Alors, que faire, puisque tout cela manque de substance ? Netflix a la solution ! Des images-chocs au grain vintage, montées et présentées en rafale, parfois en boucle, pour donner un semblant de profondeur à cette enquête, une cadence, de l'épaisseur dans le propos. Sauf, qu'en ce qui me concerne, ce procédé m'a donné le tournis et a fini par m'écoeurer.
2 - Une froideur clinique qui passe à côté de l'essentiel : J'ai eu une impression étrange, inhabituelle et dérangeante, que je n'ai pas ressentie devant d'autres True Crime bien plus finement présentés, avec un vrai travail d'analyse.

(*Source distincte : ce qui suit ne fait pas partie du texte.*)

(** The destinations of the files found present, the first of them at
    existence check number [x]. *)
Fixpoint present_at (env : Env) (output_root : string) (x : nat)
         (files : list FileDescriptor) : list string :=
  match files with
  | [] => []
  | f :: files' =>
      if exists_reply env x
      then save_path_of env output_root f :: present_at env output_root (S x) files'
      else present_at env output_root (S x) files'
  end.

(** The closing message was printed. *)
Definition said_done (lg : list event) : bool :=
  existsb (fun ev => match ev with EvPrint MsgDone => true | _ => false end) lg.

(** [name] ends with [ext] when the case of letters is ignored. *)
Definition ends_with_ci (name ext : string) : bool :=
  Str.endswith (Str.lower name) (Str.lower ext).

(** A list of extensions written without capital letters. *)
Definition lower_case (exts : list string) : Prop :=
  forall e, In e exts -> Str.lower e = e.

(** The three conditions under which [.stl] is added. *)
Definition fallback_applies (files : list FileDescriptor) (exts : list string) : Prop :=
  In ".3mf" exts
  /\ (forall f, In f files -> ends_with_ci (file_name f) ".3mf" = false)
  /\ ~ In ".stl" exts.

Definition fallback_appliesb (files : list FileDescriptor) (exts : list string) : bool :=
  Str.mem ".3mf" exts && negb (has_3mf files) && negb (Str.mem ".stl" exts).

(** The extensions in force once lines 123-127 have run on the requested
    list [exts]. *)
Definition extensions_in_force (files : list FileDescriptor) (exts : list string)
  : list string :=
  if fallback_appliesb files exts then (exts ++ [".stl"])%list else exts.

(** The files whose name ends, case ignored, with one of [exts]. *)
Definition ci_matching (exts : list string) (files : list FileDescriptor)
  : list FileDescriptor :=
  List.filter (fun f => existsb (ends_with_ci (file_name f)) exts) files.

(** The environment makes the attempt that issues GET number [n] fail: the
    request raises, or the status is not a success, or the save raises. *)
Definition attempt_fails (env : Env) (n : nat) : bool :=
  match get_reply env n with
  | Raises e => is_Exception e
  | Returns resp =>
      if ok resp then
        match save_reply env n with
        | OpenRaises e => is_Exception e
        | Writes _ (Some e) => is_Exception e
        | Writes _ None => false
        end
      else true
  end.

(** The status of GET number [n] is a success and the save completes. *)
Definition attempt_succeeds (env : Env) (n : nat) : bool :=
  match get_reply env n with
  | Raises _ => false
  | Returns resp =>
      ok resp && match save_reply env n with
                 | Writes _ None => true
                 | _ => false
                 end
  end.
(** Truthiness of a [string | null] value: [null] and the empty string
    are falsy, every other string is truthy. *)
Definition truthy (v : option string) : bool :=
  match v with
  | Some (String _ _) => true
  | _ => false
  end.

(** [v?.includes(needle)] used as a condition: [undefined] (falsy) on
    [null]. *)
Definition optIncludes (v : option string) (needle : string) : bool :=
  match v with
  | None => false
  | Some s => includes s needle
  end.

(** The white space and line terminators that [trim] strips, ASCII
    range: tab, line feed, vertical tab, form feed, carriage return and
    space. *)
Definition isWhiteSpace (c : ascii) : bool :=
  let n := nat_of_ascii c in
  (((9 <=? n) && (n <=? 13)) || (n =? 32))%nat.

Fixpoint trimStart (s : string) : string :=
  match s with
  | EmptyString => EmptyString
  | String c t => if isWhiteSpace c then trimStart t else s
  end.

Fixpoint trimEnd (s : string) : string :=
  match s with
  | EmptyString => EmptyString
  | String c t =>
      match trimEnd t with
      | EmptyString => if isWhiteSpace c then EmptyString else String c EmptyString
      | String _ _ as t' => String c t'
      end
  end.

(** [s.trim()] *)
Definition trim (s : string) : string := trimEnd (trimStart s).

(** A string of white space only (the strings that [trim] empties). *)
Fixpoint allWhiteSpace (s : string) : bool :=
  match s with
  | EmptyString => true
  | String c t => isWhiteSpace c && allWhiteSpace t
  end.

(** [s.split(sep)] for a separator of one character: the pieces between
    the separators, in order; one (empty) piece for the empty string. *)
Fixpoint split (sep : ascii) (s : string) : list string :=
  match s with
  | EmptyString => [EmptyString]
  | String c t =>
      if Ascii.eqb c sep then EmptyString :: split sep t
      else match split sep t with
           | p :: ps => String c p :: ps
           | [] => [String c EmptyString]
           end
  end.

(** Text of ASCII characters only.  On such text [toLowerCase], [trim]
    and the white space of this module are those of JavaScript, which on
    other text also lower-cases letters outside ASCII and counts the
    Unicode spaces as white space. *)
Fixpoint isAscii (s : string) : bool :=
  match s with
  | EmptyString => true
  | String c t => (nat_of_ascii c <? 128)%nat && isAscii t
  end.

(** Truthiness of a string: every string but the empty one. *)
Definition nonEmpty (s : string) : bool :=
  match s with
  | EmptyString => false
  | String _ _ => true
  end.

(** [s.replaceAll(needle, "...")] with the empty replacement, for a
    non-empty [needle]: the occurrences found from left to right, without
    overlap, are left out.  [skip] counts the characters still to leave
    out of the occurrence found last. *)
Fixpoint removeAllFrom (needle : string) (skip : nat) (s : string) : string :=
  match s with
  | EmptyString => EmptyString
  | String c t =>
      match skip with
      | S k => removeAllFrom needle k t
      | O =>
          if String.prefix needle s
          then removeAllFrom needle (String.length needle - 1) t
          else String c (removeAllFrom needle 0 t)
      end
  end.

Definition removeAll (needle s : string) : string := removeAllFrom needle 0 s.

(** [s.replace(/\s+/g, " ")]: every maximal run of white space becomes one
    space.  [inRun] tells that the previous character was white space. *)
Fixpoint collapseWhiteSpace (inRun : bool) (s : string) : string :=
  match s with
  | EmptyString => EmptyString
  | String c t =>
      if isWhiteSpace c then
        if inRun then collapseWhiteSpace true t
        else String " " (collapseWhiteSpace true t)
      else String c (collapseWhiteSpace false t)
  end.

End Js.

(** The way a promise returned by [invoke] settles: it resolves with the
    typed record set, or rejects with a value whose [String(err)] is the
    failure message. *)
Inductive Outcome (T : Type) : Type :=
| Resolved (data : T)
| Rejected (errText : string).
Arguments Resolved {T} data.
Arguments Rejected {T} errText.

(** The widget's state after a run of settled calls, oldest first. *)
Definition settleAll {T S : Type} (update : Outcome T -> S -> S)
    (os : list (Outcome T)) (s : S) : S :=
  fold_left (fun s o => update o s) os s.

(** The same for a run of failed calls, given by their messages. *)
Definition failures {T S : Type} (update : Outcome T -> S -> S)
    (msgs : list string) (s : S) : S :=
  settleAll update (map Rejected msgs) s.

(** ** JiraTickets.svelte *)

Module JiraTickets.

Record JiraTicket := {
  key : string;
  summary : string;
  status : string;
  assignee : string;
  url : string
}.

Record State := {
  tickets : list JiraTicket;
  error : option string;
  isLoading : bool
}.

Definition init : State :=
  {| tickets := []; error := None; isLoading := true |}.

Definition updateTickets (o : Outcome (list JiraTicket)) (s : State) : State :=
  let keepLoading := false in
  match o with
  | Resolved data =>
      {| tickets := data; error := None; isLoading := keepLoading |}
  | Rejected errText =>
      if Js.includes (Js.toLowerCase errText) "loading" then
        let keepLoading := true in
        {| tickets := tickets s; error := None; isLoading := keepLoading |}
      else
        {| tickets := []; error := Some errText; isLoading := keepLoading |}
  end.

(** The branches of the status template, named by what they show. *)
Inductive View :=
| ShowLoading               (* "Loading Jira tickets..." *)
| ShowNotConfigured         (* "Jira not configured. Set JIRA_EMAIL and JIRA_API_TOKEN in .env" *)
| ShowAuthFailed            (* "Authentication failed. Check your email and API token in .env" *)
| ShowErrorLoading          (* "Error loading tickets" *)
| ShowNoTickets             (* "No tickets found" *)
| ShowTickets (l : list JiraTicket).

Definition errorText (e : string) : View :=
  if Js.includes e "environment variable" || Js.includes e "JIRA_" then
    ShowNotConfigured
  else if Js.includes e "401" || Js.includes e "403" then
    ShowAuthFailed
  else
    ShowErrorLoading.

(** [{#if isLoading} .. {:else if error} .. {:else if tickets.length === 0}
    .. {:else} ..]; [error] is tested for truthiness. *)
Definition render (s : State) : View :=
  if isLoading s then ShowLoading
  else match error s with
       | Some (String _ _ as e) => errorText e
       | _ =>
           if (length (tickets s) =? 0)%nat then ShowNoTickets
           else ShowTickets (tickets s)
       end.

(** How the widget classifies a failure message: the branch it renders
    once a call has failed with that message. *)
Definition failureView (errText : string) : View :=
  render (updateTickets (Rejected errText) init).

(** [setInterval(updateTickets, 30000)] *)
Definition intervalMs : Z := 30000.

Definition getStatusBadgeColor (status : string) : string :=
  let statusLower := Js.toLowerCase status in
  if Js.includes statusLower "done" || Js.includes statusLower "closed" then
    "bg-green-100 text-green-700"
  else if Js.includes statusLower "progress"
          || Js.includes statusLower "development" then
    "bg-blue-100 text-blue-700"
  else if Js.includes statusLower "review" || Js.includes statusLower "test"
          || Js.includes statusLower "qa" then
    "bg-amber-100 text-amber-700"
  else if Js.includes statusLower "todo" || Js.includes statusLower "backlog"
          || Js.includes statusLower "open"
          || Js.includes statusLower "zu erledigen" then
    "bg-gray-100 text-gray-700"
  else if Js.includes statusLower "blocked" then
    "bg-red-100 text-red-700"
  else
    "bg-primary-100 text-primary-700".

Definition getAssigneeClass (assignee : string) : string :=
  if String.eqb (Js.toLowerCase (Js.trim assignee)) "florian raith" then
    "text-primary-700 font-semibold"
  else
    "text-gray-600".

End JiraTickets.

(** ** SentryIssues.svelte *)

Module SentryIssues.

Record SentryIssue := {
  title : string;
  last_seen : string;
  first_seen : string;
  age : string;
  events : Z;
  users : Z;
  url : string
}.

Record State := {
  issues : list SentryIssue;
  error : option string;
  isLoading : bool
}.

Definition init : State :=
  {| issues := []; error := None; isLoading := true |}.

Definition updateIssues (o : Outcome (list SentryIssue)) (s : State) : State :=
  let keepLoading := false in
  match o with
  | Resolved data =>
      {| issues := data; error := None; isLoading := keepLoading |}
  | Rejected errText =>
      if Js.includes (Js.toLowerCase errText) "loading" then
        let keepLoading := true in
        {| issues := issues s; error := None; isLoading := keepLoading |}
      else
        {| issues := []; error := Some errText; isLoading := keepLoading |}
  end.

Inductive View :=
| ShowLoading               (* "Loading Sentry issues..." *)
| ShowNotConfigured         (* "Sentry not configured. Set SENTRY_AUTH_TOKEN in .env" *)
| ShowErrorLoading          (* "Error loading issues" *)
| ShowNoIssues              (* "No issues found" *)
| ShowIssues (l : list SentryIssue).

Definition errorText (e : string) : View :=
  if Js.includes e "SENTRY_AUTH_TOKEN" then ShowNotConfigured
  else ShowErrorLoading.

Definition render (s : State) : View :=
  if isLoading s then ShowLoading
  else match error s with
       | Some (String _ _ as e) => errorText e
       | _ =>
           if (length (issues s) =? 0)%nat then ShowNoIssues
           else ShowIssues (issues s)
       end.
(** X9 -- what [Parse] requests.  Whatever the schedule and however the run
    ends, the article requests of [Parse] are those of distinct items of the
    feed, at most one per item: there are no more requests than items, and
    each is for the non-empty link of an item.  When no goroutine stops the
    process, the requests are exactly those of the goroutines the schedule
    has started, in the order in which it started them: one for each started
    item that has a link, none for an item without. *)
Theorem Parse_fetches_once_per_item (w : World) (url : string)
        (feed : gofeed.Feed.t) (sched : list nat) :
  gofeed_ParseURL w url = inl feed ->
  (exists js,
     NoDup js /\
     (forall j, In j js -> j < sliceLength feed) /\
     filter is_fetch (fst (Parse w url sched))
     = flat_map (fetches_of feed) js) /\
  List.length (filter is_fetch (fst (Parse w url sched)))
  <= sliceLength feed /\
  (forall u, In (Fetch u) (fst (Parse w url sched)) ->
     u <> "" /\
     exists item,
       In item (gofeed.Feed.Items feed) /\ gofeed.Item.Link item = u) /\
  ((forall i, i < sliceLength feed ->
              exists r, result (task w url feed i) = inr r) ->
   filter is_fetch (fst (Parse w url sched))
   = flat_map (fetches_of feed) (first_steps (sliceLength feed) [] sched)).
Proof.
  intro Hf.
  destruct (run_fetches w url feed sched) as [js [Hnd [Hlt [Hfil _]]]].
  assert (Htrace : filter is_fetch (fst (Parse w url sched))
                   = flat_map (fetches_of feed) js)
    by (rewrite (Parse_trace_fetches w url feed sched Hf); exact Hfil).
  split; [| split; [| split]].
  - exists js. auto.
  - rewrite Htrace.
    pose proof (flat_map_fetches_length feed js) as Hl1.
    assert (Hincl : incl js (seq 0 (sliceLength feed))).
    { intros j Hj. apply in_seq. specialize (Hlt j Hj). lia. }
    pose proof (NoDup_incl_length Hnd Hincl) as Hb.
    rewrite length_seq in Hb. lia.
  - intros u Hu.
    assert (Hin : In (Fetch u) (filter is_fetch (fst (Parse w url sched))))
      by (apply filter_In; split; [exact Hu | reflexivity]).
    rewrite Htrace in Hin. apply in_flat_map in Hin.
    destruct Hin as [j [_ Hj]]. apply fetches_of_In in Hj.
    destruct Hj as [item [Hi [Hl Hne]]]. split; [exact Hne |].
    exists item. split; [eapply nth_error_In; eassumption | exact Hl].
  - intro Hall.
    rewrite (Parse_trace_fetches w url feed sched Hf). unfold run.
    rewrite (fold_first_fetches w url feed Hall sched (spawn feed) []);
      [reflexivity | reflexivity | apply repeat_length |].
    intros j Hj. cbn. rewrite nth_error_repeat by exact Hj.
    split; [discriminate | intro H; now elim H].
Qed.

Lemma Parse_fetches_once_per_item_witness :
  filter is_fetch
         (fst (Parse Sample.world "http://example.org/story.xml" [0; 0; 0]))
  = flat_map (fetches_of Sample.feed_story)
             (first_steps (sliceLength Sample.feed_story) [] [0; 0; 0]).
Proof.
  apply (Parse_fetches_once_per_item Sample.world
           "http://example.org/story.xml" Sample.feed_story [0; 0; 0]).
  - reflexivity.
  - intros i Hi.
    destruct i as [|i];
      [eexists; vm_compute; reflexivity | cbn in Hi; lia].
Defined.

(** ** The barrier *)

Lemma progress_le (pc : Pc) : progress pc <= 3.
Proof. destruct pc; cbn; lia. Qed.

Lemma progress_Finished (pc : Pc) : progress pc = 3 -> pc = Finished.
Proof. destruct pc; cbn; intro H; try discriminate; reflexivity. Qed.

Lemma all_Finished_count (l : list Pc) :
  (forall i, i < List.length l -> nth_error l i = Some Finished) ->
  List.length (filter is_finished l) = List.length l.
Proof.
  induction l as [|pc l IH]; intro H; [reflexivity |].
  assert (Hpc : pc = Finished).
  { specialize (H 0 (Nat.lt_0_succ _)). cbn in H. congruence. }
  subst pc. cbn. f_equal. apply IH.
  intros i Hi. apply (H (S i)). cbn. lia.
Qed.

Section Barrier.

Variable w : World.
Variable url : string.
Variable feed : gofeed.Feed.t.

Hypothesis all_built :
  forall i, i < sliceLength feed ->
            exists r, result (task w url feed i) = inr r.
(** * arq command-line supervisor: [arq/cli.py]

    A shallow embedding of the two functions of [arq/cli.py]:

    - [watch_reload], the coroutine that owns a worker, listens to the
      file watcher and re-runs the worker on every batch of changes;
    - [cli], the click command that selects health check, plain run or
      watch mode and fans the selected entry point out over processes.

    The coroutine runs on one event loop; its effects on the collaborators
    (worker, watcher, event loop, standard output) are threaded through an
    explicit [World], which also records every call in a trace.  Whatever
    the collaborators decide on their own (which files change, which
    signals arrive, which calls raise) is an input of the model. *)

From Stdlib Require Import ZArith Lia List Bool.
From stdpp Require Import base option list gmap strings.
Import ListNotations.

Local Open Scope string_scope.
Local Open Scope list_scope.

(** ** Values *)

(** [signal.Signals], an [IntEnum]; the members a worker process meets. *)
Inductive Signals :=
| SIGHUP | SIGINT | SIGQUIT | SIGKILL | SIGUSR1 | SIGUSR2 | SIGTERM.

#[global] Instance Signals_eq_dec : EqDecision Signals.
Proof. solve_decision. Defined.

(** Objects the command obtains from its collaborators and only passes on:
    what [import_string] resolves a dotted path to, and the dictionary
    [default_log_config] builds. *)
Inductive PyObj :=
| Imported (locator : string)
| DefaultLogConfig (verbose : bool).

#[global] Instance PyObj_eq_dec : EqDecision PyObj.
Proof. solve_decision. Defined.

(** Exceptions. [ImportError] is the one [watch_reload] raises itself;
    [Failure] stands for whatever a collaborator raises. *)
Inductive Exn :=
| ImportError (msg : string)
| Failure (what : string).

#[global] Instance Exn_eq_dec : EqDecision Exn.
Proof. solve_decision. Defined.

(** [watchfiles.Change] and the set of changes one iteration of [awatch]
    yields. *)
Inductive Change := added | modified | deleted.

Definition ChangeBatch := list (Change * string).
(** * bezier-easing: cubic Bézier easing functions (src/index.js)

    A shallow embedding of [src/index.js] and the properties of its
    specification.

    JavaScript numbers are modelled through an interface [Number]: the
    arithmetic and comparison operators the source uses, the value of a
    numeric literal, and the rounding done by a store into a [Float32Array].
    The program is written once over that interface and run on two instances:

    - [float_Number]: IEEE 754 binary64 (Rocq's primitive floats), what a
      JavaScript engine computes, with binary32 rounding for [Float32Array];
    - [Qc_Number]: exact rational arithmetic, the "real number" reading of the
      specification, where no rounding happens.

    Theorems proved for every instance of the interface use nothing about the
    arithmetic, so they hold for both. What is claimed of the program is
    proved for every instance or for binary64; a statement proved in exact
    arithmetic only says so and is supplementary: the exact instance has no
    rounding, overflow, [NaN] or signed zero, so it is easier than the
    program. *)

From Stdlib Require Import String.
From Stdlib Require Import ZArith QArith Qcanon Qcabs List Bool Lia Lqa.
From Stdlib Require Import PrimFloat FloatOps SpecFloat Uint63.
From Stdlib Require FloatAxioms.
From Equations Require Import Equations.
Import ListNotations.

(* ------------------------------------------------------------------ *)
(** ** Numbers *)

Declare Scope num_scope.
Delimit Scope num_scope with num.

Ce documentaire m'a donné le sentiment qu'il n'y avait rien de plus qu'une énumération clinique des faits, avec une forme de froideur quasi-fictionnelle. Pourtant, on n'est pas en train de regarder une petite série télé. Non, ici il est question de crimes abjects, insoutenables, perpétrés par un seul et même homme.
Pendant les 4 h de visionnage - et bien que le dernier épisode distille quelques clés en ce sens - cette "enquête" passe selon moi à côté de l'essentiel : prendre le temps de dresser un portrait psychologique de cet effroyable monstre, expliquer en quoi sa psychologie, son comportement, ses mots, ses gestes lors de ses procès, son sentiment d'humiliation, son absence d'empathie et ... son glaçant sourire sont tout autant d'éléments qui signent une personnalité psychopathologique.
Pourquoi cela me semble-t-il essentiel ?
3 - Glaçante fascination : En s'affranchissant de cet indispensable travail d'analyse psychologique, qui donne du sens et de la valeur aux mots "psychopathe", "serial killer", "personnalité narcissique" ; en faisant l'économie de ce travail pédagogique / instructif, cette production Netflix a visiblement rouvert la boîte de Pandore et conduit certain.e.s à ressentir une fascination à l'égard de Ted Bundy.
Physique avantageux et charmeur, homme-caméléon aux mille visages qui sait se jouer des autorités (évasions spectaculaires, comédie outrancière et sens de la mise en scène lors de ses procès), beau parleur qui use de son intelligence perverse pour attirer les projecteurs sur lui ... D'aucuns y ont vu de belles qualités enviables, désirables même.
Et c'est ici que j'estime que la paresse et la faiblesse dont a fait preuve ce documentaire a produit un grave effet délétère, irresponsable, induisant une forme de fascination. Et plutôt que de se fendre d'un tweet pour remettre les pendules à l'heure, Netflix aurait mieux fait de se pencher à deux fois sur la qualité intrinsèque de son documentaire.
4 - Mindhunter, c'est beaucoup mieux : A titre de comparaison, l'excellente série Mindhunter, qui raconte l'histoire vraie d'une équipe de consultants au FBI ayant formalisé le concept de serial killer est bien plus subtile. Grâce à elle, on en apprend plus sur les mécanismes qui régissent ce type de personnalité hors du commun, loin de la représentation manichéenne et caricaturale des assassins de masse, que l'on a pu voir fleurir sur nos écrans, grands et petits.
Car, oui. Derrière un visage affable, de beaux yeux bleus, un sourire ravageur, peut se cacher une personne extrêmement dangereuse, qui n'aspire qu'à une chose : tuer.